— EXERCISE DETAILS —
Your response should contain every line from the data below that holds the string "produced".

[Stored items]
(* ===== verification/D2xx.v ===== *)
(** The boundary to the FTDI D2XX driver.

    The driver (vendor/, a binary library) is a parameter of the model: a type
    of worlds [W] and the calls the adapter and the device manager make, each a
    function of the world.  [FT_STATUS], [DWORD] and [FT_HANDLE] are integers;
    handle 0 is the null handle.  [FT_Read] answers the bytes it stored, whose
    number is the [actualRead] of the C interface. *)

From S2P Require Import Prelude.

Definition FT_OK : Z := 0.
Definition FT_PURGE_RX : Z := 1.
Definition FT_PURGE_TX : Z := 2.
Definition FT_BITMODE_RESET : Z := 0.
Definition FT_BITMODE_MPSSE : Z := 2.

(** The fields of FT_DEVICE_LIST_INFO_NODE that the program reads. *)
Record FT_DEVICE_LIST_INFO_NODE := mk_ft_node {
  ft_ID : Z;
  ft_SerialNumber : string;
  ft_Description : string
}.

Class D2XX (W : Type) := {
  FT_SetVIDPID : Z -> Z -> W -> Z * W;
  FT_CreateDeviceInfoList : W -> (Z * Z) * W;
  FT_GetDeviceInfoList : Z -> W -> (Z * list FT_DEVICE_LIST_INFO_NODE) * W;
  FT_OpenEx : string -> W -> (Z * Z) * W;
  FT_Open : Z -> W -> (Z * Z) * W;
  FT_ResetDevice : Z -> W -> Z * W;
  FT_Purge : Z -> Z -> W -> Z * W;
  FT_SetUSBParameters : Z -> Z -> Z -> W -> Z * W;
  FT_SetChars : Z -> Z -> Z -> Z -> Z -> W -> Z * W;
  FT_SetTimeouts : Z -> Z -> Z -> W -> Z * W;
  FT_SetBitMode : Z -> Z -> Z -> W -> Z * W;
  FT_GetDeviceInfo : Z -> W -> Z * W;
  FT_GetQueueStatus : Z -> W -> (Z * Z) * W;
  FT_Read : Z -> Z -> W -> (Z * list Z) * W;
  FT_Write : Z -> list Z -> W -> (Z * Z) * W;
  FT_Close : Z -> W -> Z * W
}.

(** ** What the scan relies on of an MPSSE device

    The engine executes the byte stream it receives; [eng_feed] answers the
    engine after the bytes and the response bytes they produced.  One TCK
    cycle of the target with given TMS and TDI levels is [tap_clock]; it
    answers the sampled TDO.  The laws are the command reference of the
    adapter (the OP_ constants of mpsse_adapter.c: every data command shifts
    LSB first, writes and samples on the falling edge; a bit-mode response is
    left-justified; a byte-mode response is one byte per byte; a command whose
    bytes are not complete has produced nothing). *)

(** [n] TCK cycles with TDI from the bits of a byte, lowest first, and TMS
    constant; answers the TDO samples. *)
Fixpoint clock_bits {T} (clk : T -> bool -> bool -> T * bool) (t : T) (bits : list (bool * bool))
  : T * list bool :=
  match bits with
  | [] => (t, [])
  | (tms, tdi) :: bits =>
      let '(t, o) := clk t tms tdi in
      let '(t, os) := clock_bits clk t bits in
      (t, o :: os)
  end.

Definition byte_bits (n : nat) (b : Z) : list bool :=
  map (fun i => Z.testbit b (Z.of_nat i)) (seq 0 n).

(** The TCK cycles of the commands the adapter issues. *)
Definition cycles_tms (n : nat) (b : Z) : list (bool * bool) :=
  map (fun tms => (tms, Z.testbit b 7)) (byte_bits n b).
Definition cycles_bits (tms : bool) (n : nat) (b : Z) : list (bool * bool) :=
  map (fun tdi => (tms, tdi)) (byte_bits n b).
Definition cycles_bytes (tms : bool) (d : list Z) : list (bool * bool) :=
  flat_map (cycles_bits tms 8) d.

(** A response byte carries the samples in its [n] highest bits, first sample
    lowest. *)
Definition left_justified (r : Z) (os : list bool) : Prop :=
  byte_ok r /\ forall i, (i < length os)%nat ->
    Z.testbit r (8 - Z.of_nat (length os) + Z.of_nat i) = nth i os false.

(** A byte-mode response carries eight samples per byte, first sample lowest. *)
Definition packed (r : list Z) (os : list bool) : Prop :=
  Forall byte_ok r /\ length os = (8 * length r)%nat /\
  forall k i, (k < length r)%nat -> (i < 8)%nat ->
    Z.testbit (nth k r 0) (Z.of_nat i) = nth (8 * k + i) os false.

Class MpsseEngine (E T : Type) := {
  eng_feed : E -> list Z -> E * list Z;
  eng_tap : E -> T;
  eng_tms : E -> bool;
  eng_idle : E -> Prop;
  eng_clock : E -> bool * Z;
  tap_clock : T -> bool -> bool -> T * bool
}.

(** The TCK frequency in Hz of a clock setting: 60 MHz, or a fifth of it,
    divided by twice the divisor plus one. *)
Definition tck_hz (clock : bool * Z) : Z := (if clock.1 then 12000000 else 60000000) / ((1 + clock.2) * 2).

Class MpsseEngineLaws E T `{MpsseEngine E T} := {
  eng_feed_nil : forall e, eng_feed e [] = (e, []);
  eng_feed_app : forall e a b,
    eng_feed e (a ++ b) =
      let '(e1, o1) := eng_feed e a in
      let '(e2, o2) := eng_feed e1 b in (e2, o1 ++ o2);
  (** 0x4B: [n] clocks with TMS from the low bits and TDI from bit 7. *)
  eng_tms_no_read : forall e n b, eng_idle e -> (1 <= n <= 7)%nat -> byte_ok b ->
    exists e', eng_feed e [0x4B; Z.of_nat n - 1; b] = (e', []) /\ eng_idle e' /\
      eng_tap e' = (clock_bits tap_clock (eng_tap e) (cycles_tms n b)).1 /\
      eng_tms e' = Z.testbit b (Z.of_nat n - 1);
  (** 0x6F, length 0: one clock with TMS bit 0 and TDI bit 7, TDO in bit 7. *)
  eng_tms_read : forall e b, eng_idle e -> byte_ok b ->
    exists e' r, eng_feed e [0x6F; 0; b] = (e', [r]) /\ eng_idle e' /\
      eng_tap e' = (clock_bits tap_clock (eng_tap e) (cycles_tms 1 b)).1 /\
      left_justified r (clock_bits tap_clock (eng_tap e) (cycles_tms 1 b)).2 /\
      eng_tms e' = Z.testbit b 0;
  (** 0x3F: [n] data bits, TMS unchanged. *)
  eng_data_bits : forall e n b, eng_idle e -> (1 <= n <= 8)%nat -> byte_ok b ->
    exists e' r, eng_feed e [0x3F; Z.of_nat n - 1; b] = (e', [r]) /\ eng_idle e' /\
      eng_tap e' = (clock_bits tap_clock (eng_tap e) (cycles_bits (eng_tms e) n b)).1 /\
      left_justified r (clock_bits tap_clock (eng_tap e) (cycles_bits (eng_tms e) n b)).2 /\
      eng_tms e' = eng_tms e;
  (** 0x3D: a 16-bit length minus one, then the data bytes, TMS unchanged. *)
  eng_data_header : forall e lo hi, eng_idle e -> (eng_feed e [0x3D; lo; hi]).2 = [];
  eng_data_bytes : forall e d, eng_idle e -> Forall byte_ok d -> 1 <= zlen d <= 65536 ->
    exists e' r, eng_feed e ([0x3D; (zlen d - 1) mod 256; (zlen d - 1) / 256] ++ d) = (e', r) /\
      eng_idle e' /\ length r = length d /\
      eng_tap e' = (clock_bits tap_clock (eng_tap e) (cycles_bytes (eng_tms e) d)).1 /\
      packed r (clock_bits tap_clock (eng_tap e) (cycles_bytes (eng_tms e) d)).2 /\
      eng_tms e' = eng_tms e;
  (** 0x8A, then 0x86: no division of the base clock by five, and the clock
      divisor, low byte first; no TCK cycle. *)
  eng_divisor : forall e lo hi, eng_idle e ->
    exists e', eng_feed e [0x8A; 0x86; lo; hi] = (e', []) /\ eng_idle e' /\
      eng_tap e' = eng_tap e /\ eng_tms e' = eng_tms e /\ eng_clock e' = (false, lo + 256 * hi);
  (** 0x85, the divisor, 0x80: the pin levels, TMS in bit 3; no TCK cycle. *)
  eng_setup : forall e lo hi pins dir, eng_idle e ->
    exists e', eng_feed e [0x85; 0x8A; 0x86; lo; hi; 0x80; pins; dir] = (e', []) /\ eng_idle e' /\
      eng_tap e' = eng_tap e /\ eng_tms e' = Z.testbit pins 3
}.

(** A healthy USB link to such a device: [FT_Write] hands every byte to the
    engine, whose responses queue up in [dev_rx]; [FT_Read] takes bytes from
    the queue in order; [FT_GetQueueStatus] reports between one byte and the
    whole queue, after at most [dev_lag] polls that report nothing. *)
Class MpsseDevice (W E T : Type) `{D2XX W} `{MpsseEngine E T} := {
  dev_handle : W -> Z;
  dev_engine : W -> E;
  dev_rx : W -> list Z;
  dev_lag : W -> Z
}.

Class MpsseDeviceLaws W E T `{MpsseDevice W E T} := {
  dev_lag_bound : forall w, 0 <= dev_lag w <= 1000;
  dev_write : forall h w d, h = dev_handle w -> Forall byte_ok d ->
    exists w', FT_Write h d w = ((FT_OK, zlen d), w') /\
      dev_handle w' = h /\
      dev_engine w' = (eng_feed (dev_engine w) d).1 /\
      dev_rx w' = dev_rx w ++ (eng_feed (dev_engine w) d).2;
  dev_poll : forall h w, h = dev_handle w ->
    exists n w', FT_GetQueueStatus h w = ((FT_OK, n), w') /\
      dev_handle w' = h /\ dev_engine w' = dev_engine w /\ dev_rx w' = dev_rx w /\
      0 <= n <= zlen (dev_rx w) /\
      (n = 0 -> dev_rx w <> [] -> dev_lag w' < dev_lag w);
  dev_read : forall h w n, h = dev_handle w -> 0 <= n <= zlen (dev_rx w) ->
    exists w', FT_Read h n w = ((FT_OK, take (Z.to_nat n) (dev_rx w)), w') /\
      dev_handle w' = h /\ dev_engine w' = dev_engine w /\
      dev_rx w' = drop (Z.to_nat n) (dev_rx w)
}.

(** ** What opening and closing rely on

    The driver hands out fresh non-null handles and keeps the others; the
    configuration calls keep the device they are given. *)

Class DriverHandles (W : Type) `{D2XX W} := {
  opened : W -> list Z;
  opened_open_ex : forall s w st h w', FT_OpenEx s w = ((st, h), w') ->
    if st =? FT_OK then h <> 0 /\ (h ∉ opened w) /\ opened w' = h :: opened w else opened w' = opened w;
  opened_open : forall i w st h w', FT_Open i w = ((st, h), w') ->
    if st =? FT_OK then h <> 0 /\ (h ∉ opened w) /\ opened w' = h :: opened w else opened w' = opened w;
  opened_close : forall h w, opened (FT_Close h w).2 = filter (.≠ h) (opened w);
  opened_list : forall w, opened (FT_CreateDeviceInfoList w).2 = opened w;
  opened_reset : forall h w, opened (FT_ResetDevice h w).2 = opened w;
  opened_purge : forall h m w, opened (FT_Purge h m w).2 = opened w;
  opened_usb : forall h a b w, opened (FT_SetUSBParameters h a b w).2 = opened w;
  opened_chars : forall h a b c d w, opened (FT_SetChars h a b c d w).2 = opened w;
  opened_timeouts : forall h a b w, opened (FT_SetTimeouts h a b w).2 = opened w;
  opened_bitmode : forall h a b w, opened (FT_SetBitMode h a b w).2 = opened w;
  opened_info : forall h w, opened (FT_GetDeviceInfo h w).2 = opened w;
  opened_poll : forall h w, opened (FT_GetQueueStatus h w).2 = opened w;
  opened_read : forall h n w, opened (FT_Read h n w).2 = opened w;
  opened_write : forall h d w, opened (FT_Write h d w).2 = opened w
}.

(** A device that can be opened: the handle is the device's, and entering
    MPSSE mode leaves an idle engine and an empty queue. *)
Class MpsseOpenLaws W E T `{MpsseDevice W E T} := {
  dev_open_ex : forall s w h w', FT_OpenEx s w = ((FT_OK, h), w') -> dev_handle w' = h;
  dev_open : forall i w h w', FT_Open i w = ((FT_OK, h), w') -> dev_handle w' = h;
  dev_reset : forall h w, dev_handle (FT_ResetDevice h w).2 = dev_handle w;
  dev_purge : forall h m w, dev_handle (FT_Purge h m w).2 = dev_handle w;
  dev_usb : forall h a b w, dev_handle (FT_SetUSBParameters h a b w).2 = dev_handle w;
  dev_chars : forall h a b c d w, dev_handle (FT_SetChars h a b c d w).2 = dev_handle w;
  dev_timeouts : forall h a b w, dev_handle (FT_SetTimeouts h a b w).2 = dev_handle w;
  dev_bitmode : forall h a b w, dev_handle (FT_SetBitMode h a b w).2 = dev_handle w;
  dev_info : forall h w, let w' := (FT_GetDeviceInfo h w).2 in
    dev_handle w' = dev_handle w /\ dev_engine w' = dev_engine w /\ dev_rx w' = dev_rx w;
  dev_mpsse : forall h w w', FT_SetBitMode h 0 FT_BITMODE_MPSSE w = (FT_OK, w') ->
    eng_idle (dev_engine w') /\ dev_rx w' = []
}.

(** What FT_GetQueueStatus and FT_Read promise of any driver: a queue length
    is below 2^31, a read stores at most what was asked for, and a successful
    read of a queue that was just reported non-empty stores something. *)
Class DriverReads (W : Type) `{D2XX W} : Prop := {
  poll_range : forall h w, 0 <= (FT_GetQueueStatus h w).1.2 < 2 ^ 31;
  read_length : forall h n w, 0 <= n -> zlen (FT_Read h n w).1.2 <= n;
  read_progress : forall h n q w w1, FT_GetQueueStatus h w = ((FT_OK, q), w1) -> 0 < q -> 1 <= n ->
    (FT_Read h n w1).1.1 = FT_OK -> 1 <= zlen (FT_Read h n w1).1.2
}.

— OUTPUT FOR THIS TASK —
    engine after the bytes and the response bytes they produced.  One TCK
    bytes are not complete has produced nothing). *)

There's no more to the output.